Looks to me that the Red wire off of the load side of "Main Fuse A" burned off at the 4P connector (actually only 3 wires used on 4P) Why this happened is more of a mystery. Theoretically this Red wire is fused right here @ 30A -but if you have a constant 30A load it might be enough power to sizzle this connector over time without ever blowing the fuse.

Where is this load coming from? Good question.

Perhaps there was a low-impedance short somewhere in the control circuit. This positive Red wire pretty much runs everything in the whole bike. It's fused down just about everywhere in the bike though.

Perhaps the OP put in some anti-ox grease in the 4P connector and got too much bridging between the Red wire and the Green/Red (which is a ground) or even to the 3rd wire, the Yellow/Red (which is the positive half of the coil that triggers the starter relay). Hard to tell. The burn-up seems to be localized at the Red wire though (which is totally burned to the point that you can't recognize it as a red wire any more.
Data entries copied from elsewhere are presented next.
(** * The participant dashboard's data client

    A shallow embedding of the data-fetching code of
    [src/app/participant-dashboard/page.jsx]: backend discovery
    ([apiService.findWorkingBackend]), the certificate fetch with its
    metadata merge ([fetchIPFSMetadata], [apiService.getCertificates]), the
    balance fetch with its provider fallback ([apiService.getBalance],
    [fetchDirectBalance]), the network switch ([ensureCorrectNetwork]) and
    the orchestration in [fetchWalletData]; then the rest of the API client
    ([verifyCertificate], [checkHealth]), the readers that prepare a
    certificate for display ([getCertificateName] and its siblings), and
    the two entry points of the component ([checkBackendHealth] and the
    effect that loads the stored wallet).

    JavaScript values are a tagged union, objects are finite maps from
    property names to values, and every [async] function is a computation in
    a state-and-exception monad.  The state holds the two module-level
    variables, the React state the functions write, and a log of the calls
    that left the page.  Rendering and [console] output are not modelled. *)

From Stdlib Require Import ZArith Ascii String List.
From stdpp Require Import base option gmap strings list pretty.

Local Set Warnings "-register-all".
Local Open Scope string_scope.
Local Open Scope Z_scope.
Local Open Scope list_scope.

(** ** JavaScript values *)

(** What [response.json()] can produce, plus [undefined] (the value of an
    absent property).  Numbers are the integers: every number the program
    inspects is a status code, a count or an error code. *)
Inductive value : Type :=
| VUndef
| VNull
| VBool (b : bool)
| VNum (n : Z)
| VStr (s : string)
| VArr (l : list value)
| VObj (m : gmap string value).

(** A completion: a value, or a thrown JavaScript value. *)
Inductive outcome (A : Type) : Type :=
| Ok (a : A)
| Throw (e : value).
Arguments Ok {A} a.
Arguments Throw {A} e.

#[global] Instance outcome_ret : MRet outcome := λ A a, Ok a.
#[global] Instance outcome_bind : MBind outcome := λ A B f r,
  match r with
  | Ok a => f a
  | Throw e => Throw e
  end.

(** [!v] is [negb (truthy v)]. *)
Definition truthy (v : value) : bool :=
  match v with
  | VUndef | VNull => false
  | VBool b => b
  | VNum n => negb (n =? 0)
  | VStr s => negb (String.eqb s "")
  | VArr _ | VObj _ => true
  end.

(** [a || b] *)
Definition or_else (a b : value) : value := if truthy a then a else b.

(** [a === b] for primitives.  On arrays and objects [===] compares
    identity, which the embedding does not track; the program only ever
    compares against string and number literals. *)
Definition strict_eq (a b : value) : bool :=
  match a, b with
  | VUndef, VUndef | VNull, VNull => true
  | VBool x, VBool y => Bool.eqb x y
  | VNum x, VNum y => x =? y
  | VStr x, VStr y => String.eqb x y
  | _, _ => false
  end.

(** The conversion a template literal applies to an interpolated value.
    Numbers are the integers, printed in full: JavaScript does so below
    [1e21] and switches to exponent form from there on. *)
Fixpoint to_string (v : value) : string :=
  match v with
  | VUndef => "undefined"
  | VNull => "null"
  | VBool true => "true"
  | VBool false => "false"
  | VNum n => pretty n
  | VStr s => s
  | VArr l =>
      String.concat ","
        (List.map (λ x, match x with
                        | VUndef | VNull => ""
                        | _ => to_string x
                        end) l)
  | VObj _ => "[object Object]"
  end.
(** * The cross-process semaphore/lock of billiard: [Modules/_billiard/semaphore.c]

    A shallow embedding of [BilliardSemLockObject] and of the functions that
    work on it, on both platform branches of the file (POSIX named semaphores
    and Win32 semaphore objects), followed by the properties of the lock that
    the specification states.

    Conventions of the embedding.
    - A C [int]/[long]/[unsigned long]/[DWORD] is a [Z], and every arithmetic
      operation of the source that can leave the range is followed by the
      wrap-around of its type (LP64: [int] 32 bits, [long] 64 bits).
    - A C [double] is the rational number it denotes ([Q]), and every
      operation of the source on doubles is followed by the rounding of its
      exact result to the nearest double, [to_double] (IEEE 754 binary64,
      ties to even, each operation rounded on its own as on x86-64).
      Infinities and NaN are not modelled: a timeout is a finite number, and
      a result beyond the largest double stays the finite number it is,
      which the comparisons and conversions of the source treat as they
      treat an infinity.
    - The operating system and the Python runtime are an abstract world [W]
      with one transition per call the source makes; a call either succeeds
      ([inl]) or fails and sets [errno] ([inr]).  The theorems hold for every
      such world; [Ideal] gives a concrete one on which the code runs.
    - The C functions are written in a state monad that threads the world,
      [errno] and the log of the system calls made so far.
    - The calling thread ([PyThread_get_thread_ident()],
      [GetCurrentThreadId()]) is the argument [tid] of a call.
    - A loop whose number of iterations the world decides carries fuel; a run
      that exhausts it yields [None] in place of a return value. *)

From Stdlib Require Import ZArith List Bool String QArith Qround Qabs Qpower Lia Lqa.
Import ListNotations.
Local Open Scope Z_scope.

Set Implicit Arguments.

(** ** C integer types *)

Definition wrap_signed (bits z : Z) : Z :=
  (z + 2 ^ (bits - 1)) mod 2 ^ bits - 2 ^ (bits - 1).

Definition to_int (z : Z) : Z := wrap_signed 32 z.
Definition to_long (z : Z) : Z := wrap_signed 64 z.
Definition to_ulong (z : Z) : Z := z mod 2 ^ 64.
Definition to_DWORD (z : Z) : Z := z mod 2 ^ 32.

Definition INT_MAX : Z := 2 ^ 31 - 1.
Definition LONG_MAX : Z := 2 ^ 63 - 1.
Definition LONG_MIN : Z := - 2 ^ 63.

(** [(long) d]: truncation toward zero.  C leaves the conversion of a value
    outside the range of [long] undefined; x86-64 yields [LONG_MIN] there,
    which is what this definition does. *)
Definition Qtrunc (q : Q) : Z :=
  if Qle_bool 0 q then Qfloor q else Qceiling q.

Definition double_to_long (q : Q) : Z :=
  let z := Qtrunc q in
  if (LONG_MIN <=? z) && (z <=? LONG_MAX) then z else LONG_MIN.

(** [a < b] and [a >= b] on doubles. *)
Definition Qlt_bool (a b : Q) : bool := negb (Qle_bool b a).
Definition Qge_bool (a b : Q) : bool := Qle_bool b a.

(** ** Doubles *)

(** [2^e], for any integer [e]. *)
Definition pow2 (e : Z) : Q := Qpower (2 # 1) e.

(** For [q > 0], the exponent [e] with [2^e <= q < 2^(e+1)]. *)
Definition Qlog2 (q : Q) : Z :=
  let e := Z.log2 (Qnum q) - Z.log2 (Zpos (Qden q)) in
  if Qle_bool (pow2 e) q then e else e - 1.

(** The integer nearest to [q]; of two equally near, the even one. *)
Definition Qrne (q : Q) : Z :=
  let f := Qfloor q in
  match Qcompare (Qminus q (inject_Z f)) (1 # 2) with
  | Lt => f
  | Gt => f + 1
  | Eq => if Z.even f then f else f + 1
  end.

(** The double nearest to [q > 0]: [q] is rounded to a multiple of the
    unit in the last place of its binade, 53 bits below its leading bit
    and no smaller than the least subnormal, [2^-1074]. *)
Definition round_pos (q : Q) : Q :=
  let u := Z.max (Qlog2 q - 52) (-1074) in
  Qmult (inject_Z (Qrne (Qdiv q (pow2 u)))) (pow2 u).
Maybe, just maybe, there is an issue with "Main Fuse B" and somehow the R/R charging circuit is finding it's way back to the battery through "Main Fuse A" or if there is an issue with the rectification of clean DC power it's getting into your system and causing all sorts of transient A/C surges in what should be clean DC. AC in the DC side can do some really weird things.

I'd do a complete check of the R/R charging circuit to make sure it is behaving once I replaced this starter solenoid/Main Fuse A block (hell, I'd just ditch this undersized POS and re-do it with a generic unit from an auto-parts store and put in an external ATX or ATC 30A fuseblock for "Main Fuse A" next to "Main Fuse B" snapped onto the battery box if I couldn't source the VFR-specific green unit cheap.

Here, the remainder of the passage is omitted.